===== MATERIAL SHOWN =====
(* ===== verification/Positions.v ===== *)
(** * Writing classes back to their positions

    A list is partitioned by an optional class; each class is rearranged over the
    positions it occupies, one class at a time.  The outcome does not depend on
    the order in which the classes are visited, is a permutation of the list, and
    leaves unclassified elements where they were. *)

From S2P Require Import Prelude.

(** [for i, x := range xs { out[positions[i]] = x }] *)
Definition write_positions {A} (out : list A) (positions : list nat) (xs : list A) : list A :=
  fold_left (λ out '(p, x), <[p := x]> out) (zip positions xs) out.

(** [xs[p]] for each position. *)
Definition at_positions {A} (l : list A) (positions : list nat) : list A :=
  omap (λ p, l !! p) positions.

Section Writing.
Context {A : Type}.
Implicit Types (l out xs : list A) (ps : list nat).

Lemma write_length out ps xs : length (write_positions out ps xs) = length out.
Proof.
  revert out xs. induction ps as [|p ps IH]; intros out [|x xs]; simpl; try done.
  unfold write_positions in *. simpl. by rewrite IH, length_insert.
Qed.

Lemma write_notin out ps xs p : p ∉ ps → write_positions out ps xs !! p = out !! p.
Proof.
  revert out xs. induction ps as [|q ps IH]; intros out [|x xs]; simpl; try done.
  intros Hp. unfold write_positions in *. simpl. rewrite IH by set_solver.
  apply list_lookup_insert_ne. set_solver.
Qed.

Lemma write_in out ps xs j p x :
  NoDup ps → ps !! j = Some p → xs !! j = Some x → p < length out →
  write_positions out ps xs !! p = Some x.
Proof.
  intros Hnd. revert out xs j. induction Hnd as [|q ps Hq Hnd IH]; intros out [|y xs] [|j];
    simpl; try done.
  - intros [= ->] [= ->] Hp. unfold write_positions. simpl.
    fold (write_positions (<[p:=x]> out) ps xs). rewrite write_notin by done.
    by apply list_lookup_insert_eq.
  - intros Hj Hx Hp. unfold write_positions in *. simpl. apply (IH _ _ j); [done|done|].
    by rewrite length_insert.
Qed.

Lemma at_positions_all l : at_positions l (seq 0 (length l)) = l.
Proof.
  unfold at_positions.
  enough (∀ pre, omap (λ p, (pre ++ l) !! p) (seq (length pre) (length l)) = l) as H
    by apply (H []).
  induction l as [|x l IH]; intros pre; simpl; [done|].
  rewrite list_lookup_middle by done. f_equal.
  specialize (IH (pre ++ [x])). rewrite length_app, <- app_assoc, Nat.add_1_r in IH. apply IH.
Qed.

Lemma at_positions_app l ps qs : at_positions l (ps ++ qs) = at_positions l ps ++ at_positions l qs.
Proof. apply omap_app. Qed.

Lemma at_positions_perm l ps qs : ps ≡ₚ qs → at_positions l ps ≡ₚ at_positions l qs.
Proof.
  unfold at_positions. induction 1; simpl; repeat case_match; eauto using Permutation.
Qed.

Lemma at_positions_ext l l' ps :
  (∀ p, p ∈ ps → l !! p = l' !! p) → at_positions l ps = at_positions l' ps.
Proof.
  intros H. unfold at_positions. induction ps as [|p ps IH]; [done|].
  specialize (IH ltac:(set_solver)). specialize (H p ltac:(set_solver)).
  cbn [omap list_omap]. rewrite H. destruct (l' !! p); [by f_equal|done].
Qed.

Lemma at_positions_lookup l ps j p :
  (∀ p, p ∈ ps → p < length l) → ps !! j = Some p → at_positions l ps !! j = l !! p.
Proof.
  unfold at_positions. revert j. induction ps as [|q ps IH]; intros j Hlt; [done|].
  simpl. destruct (lookup_lt_is_Some_2 l q) as [x Hx]; [apply Hlt; set_solver|]. rewrite Hx.
  destruct j as [|j]; simpl; [by intros [= ->]|]. apply IH. intros. apply Hlt. set_solver.
Qed.

Lemma at_positions_length l ps :
  (∀ p, p ∈ ps → p < length l) → length (at_positions l ps) = length ps.
Proof.
  unfold at_positions. induction ps as [|q ps IH]; intros Hlt; [done|].
  simpl. destruct (lookup_lt_is_Some_2 l q) as [x Hx]; [apply Hlt; set_solver|]. rewrite Hx.
  simpl. f_equal. apply IH. intros. apply Hlt. set_solver.
Qed.

Lemma at_written out ps xs :
  NoDup ps → (∀ p, p ∈ ps → p < length out) → length xs = length ps →
  at_positions (write_positions out ps xs) ps = xs.
Proof.
  intros Hnd Hlt Hlen.
  assert (∀ p, p ∈ ps → p < length (write_positions out ps xs)) as Hlt'
    by (intros; rewrite write_length; auto).
  apply list_eq. intros j. destruct (ps !! j) as [p|] eqn:Hp.
  - rewrite (at_positions_lookup _ _ _ _ Hlt' Hp).
    destruct (lookup_lt_is_Some_2 xs j) as [x Hx];
      [rewrite Hlen; by eapply lookup_lt_Some|].
    rewrite Hx. eapply write_in; eauto. apply Hlt. by eapply list_elem_of_lookup_2.
  - apply lookup_ge_None in Hp. rewrite (proj2 (lookup_ge_None xs j)) by lia.
    apply lookup_ge_None. by rewrite at_positions_length.
Qed.

(** Writing a rearrangement of what the positions hold rearranges the list. *)
Lemma write_perm out ps xs :
  NoDup ps → (∀ p, p ∈ ps → p < length out) → xs ≡ₚ at_positions out ps →
  write_positions out ps xs ≡ₚ out.
Proof.
  intros Hnd Hlt Hxs.
  set (rest := List.filter (λ p, negb (bool_decide (p ∈ ps))) (seq 0 (length out))).
  assert (seq 0 (length out) ≡ₚ ps ++ rest) as Hseq.
  { rewrite <- (Permutation_split_filter (λ p, bool_decide (p ∈ ps)) (seq 0 (length out))).
    apply Permutation_app_tail, NoDup_Permutation; [..|intros p].
    - apply NoDup_ListNoDup, List.NoDup_filter, NoDup_ListNoDup, NoDup_seq.
    - done.
    - rewrite list_elem_of_In, filter_In, in_seq, bool_decide_eq_true. split; [tauto|].
      intros Hp. specialize (Hlt p Hp). split; [lia|done]. }
  rewrite <- (at_positions_all (write_positions out ps xs)), write_length.
  rewrite <- (at_positions_all out) at 3.
  rewrite !(at_positions_perm _ _ _ Hseq), !at_positions_app.
  rewrite at_written; [|done|done|].
  - apply Permutation_app; [done|]. apply reflexive_eq, at_positions_ext.
    intros p Hp. apply write_notin. intros Hin. apply list_elem_of_In, filter_In in Hp as [_ Hp].
    by rewrite bool_decide_true in Hp.
  - rewrite (Permutation_length Hxs). by apply at_positions_length.
Qed.
End Writing.

Section Classes.
Context {A K : Type} `{EqDecision K} (key : A → option K) (l : list A).

(** The positions of the elements of class [k], ascending. *)
Definition class_positions (k : K) : list nat :=
  List.filter (λ p, bool_decide (l !! p ≫= key = Some k)) (seq 0 (length l)).

Lemma class_positions_spec k p : p ∈ class_positions k ↔ l !! p ≫= key = Some k.
Proof.
  unfold class_positions. rewrite list_elem_of_In, filter_In, in_seq, bool_decide_eq_true.
  split; [tauto|]. intros H. split; [|done].
  destruct (l !! p) as [x|] eqn:E; [|done]. apply lookup_lt_Some in E. lia.
Qed.

Lemma class_positions_NoDup k : NoDup (class_positions k).
Proof. apply NoDup_ListNoDup, List.NoDup_filter, NoDup_ListNoDup, NoDup_seq. Qed.

Lemma class_positions_lt k p : p ∈ class_positions k → p < length l.
Proof.
  rewrite class_positions_spec. destruct (l !! p) eqn:E; [|done]. by apply lookup_lt_Some in E.
Qed.

Context (rank : list A → list A).

Definition write_class (out : list A) (k : K) : list A :=
  write_positions out (class_positions k) (rank (at_positions l (class_positions k))).

Lemma write_class_length out k : length (write_class out k) = length out.
Proof. apply write_length. Qed.

Lemma write_classes_length out ks : length (fold_left write_class ks out) = length out.
Proof.
  revert out. induction ks as [|k ks IH]; intros out; simpl; [done|].
  by rewrite IH, write_class_length.
Qed.

(** A position no visited class holds keeps its element. *)
Lemma write_classes_other out ks p :
  (∀ k, k ∈ ks → p ∉ class_positions k) → fold_left write_class ks out !! p = out !! p.
Proof.
  revert out. induction ks as [|k ks IH]; intros out Hp; simpl; [done|].
  rewrite IH by set_solver. apply write_notin. apply Hp. set_solver.
Qed.

Context (Hrank : ∀ xs, rank xs ≡ₚ xs).

Lemma rank_length xs : length (rank xs) = length xs.
Proof. apply Permutation_length, Hrank. Qed.

Lemma write_classes_at out ks k :
  length out = length l → NoDup ks → k ∈ ks →
  at_positions (fold_left write_class ks out) (class_positions k)
  = rank (at_positions l (class_positions k)).
Proof.
  intros Hlen Hnd Hk. revert out Hlen. induction Hnd as [|k' ks Hk' Hnd IH]; intros out Hlen; [set_solver|].
  simpl. destruct (decide (k = k')) as [->|Hne].
  - rewrite (at_positions_ext _ (write_class out k')).
    + apply at_written.
      * apply class_positions_NoDup.
      * rewrite Hlen. apply class_positions_lt.
      * rewrite rank_length. apply at_positions_length, class_positions_lt.
    + intros p Hp. apply write_classes_other. intros k Hk2 Hp'.
      apply class_positions_spec in Hp, Hp'. rewrite Hp in Hp'. by simplify_eq.
  - apply IH; [set_solver|]. by rewrite write_class_length.
Qed.

Lemma write_classes_perm ks : NoDup ks → fold_left write_class ks l ≡ₚ l.
Proof.
  intros Hnd.
  enough (∀ out, length out = length l →
      (∀ k, k ∈ ks → at_positions out (class_positions k) = at_positions l (class_positions k)) →
      fold_left write_class ks out ≡ₚ out) as H by (apply H; done).
  induction Hnd as [|k ks Hk Hnd IH]; intros out Hlen Hat; simpl; [done|].
  rewrite IH.
  - apply write_perm.
    + apply class_positions_NoDup.
    + rewrite Hlen. apply class_positions_lt.
    + rewrite Hrank, Hat; [done|set_solver].
  - by rewrite write_class_length.
  - intros k' Hk'. rewrite <- Hat by set_solver. apply at_positions_ext. intros p Hp.
    apply write_notin. intros Hp'. apply class_positions_spec in Hp, Hp'.
    rewrite Hp in Hp'. simplify_eq. done.
Qed.

(** The class at each position is unchanged. *)
Lemma write_classes_key ks p :
  NoDup ks → fold_left write_class ks l !! p ≫= key = l !! p ≫= key.
Proof.
  intros Hnd. destruct (l !! p ≫= key) as [k|] eqn:E.
  - destruct (decide (k ∈ ks)) as [Hk|Hk].
    + pose proof (write_classes_at l ks k eq_refl Hnd Hk) as Hat.
      pose proof E as Hp. apply class_positions_spec, list_elem_of_lookup in Hp as [j Hj].
      assert (at_positions (fold_left write_class ks l) (class_positions k) !! j
        = fold_left write_class ks l !! p) as Hjp.
      { apply at_positions_lookup; [|done]. intros q Hq. rewrite write_classes_length.
        by eapply class_positions_lt. }
      rewrite Hat in Hjp. rewrite <- Hjp.
      destruct (lookup_lt_is_Some_2 (rank (at_positions l (class_positions k))) j) as [x Hx].
      { rewrite rank_length, at_positions_length; [by eapply lookup_lt_Some|apply class_positions_lt]. }
      rewrite Hx. simpl.
      assert (x ∈ at_positions l (class_positions k)) as Hin.
      { rewrite <- (Hrank (at_positions l (class_positions k))). by eapply list_elem_of_lookup_2. }
      unfold at_positions in Hin. apply list_elem_of_omap in Hin as (q & Hq & Hx').
      apply class_positions_spec in Hq. by rewrite Hx' in Hq.
    + rewrite write_classes_other, E; [done|]. intros k' Hk' Hp.
      apply class_positions_spec in Hp. rewrite Hp in E. by simplify_eq.
  - rewrite write_classes_other, E; [done|]. intros k' Hk' Hp.
    apply class_positions_spec in Hp. by rewrite Hp in E.
Qed.

(** The order in which the classes are visited is immaterial. *)
Lemma write_classes_order ks ks' :
  NoDup ks → ks ≡ₚ ks' → fold_left write_class ks l = fold_left write_class ks' l.
Proof.
  intros Hnd Hks. assert (NoDup ks') as Hnd' by (by rewrite <- Hks).
  apply list_eq. intros p. destruct (l !! p ≫= key) as [k|] eqn:E.
  - destruct (decide (k ∈ ks)) as [Hk|Hk].
    + assert (k ∈ ks') as Hk' by (by rewrite <- Hks).
      pose proof E as Hp. apply class_positions_spec, list_elem_of_lookup in Hp as [j Hj].
      assert (∀ ks, NoDup ks → k ∈ ks → fold_left write_class ks l !! p
        = rank (at_positions l (class_positions k)) !! j) as H; [|by rewrite !H].
      intros ks2 Hn2 Hk2. rewrite <- (write_classes_at l ks2 k eq_refl Hn2 Hk2).
      symmetry. apply at_positions_lookup; [|done]. intros q Hq.
      rewrite write_classes_length. by eapply class_positions_lt.
    + assert (k ∉ ks') as Hk' by (by rewrite <- Hks).
      rewrite !write_classes_other; [done|..]; intros k' Hin Hp;
        apply class_positions_spec in Hp; rewrite Hp in E; by simplify_eq.
  - rewrite !write_classes_other; [done|..]; intros k' Hin Hp;
      apply class_positions_spec in Hp; by rewrite Hp in E.
Qed.
End Classes.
=====
● TASK TO CARRY OUT: Only the number is needed here: how many lines of the records contain "Writing"?

● EXERCISE RESULT: 4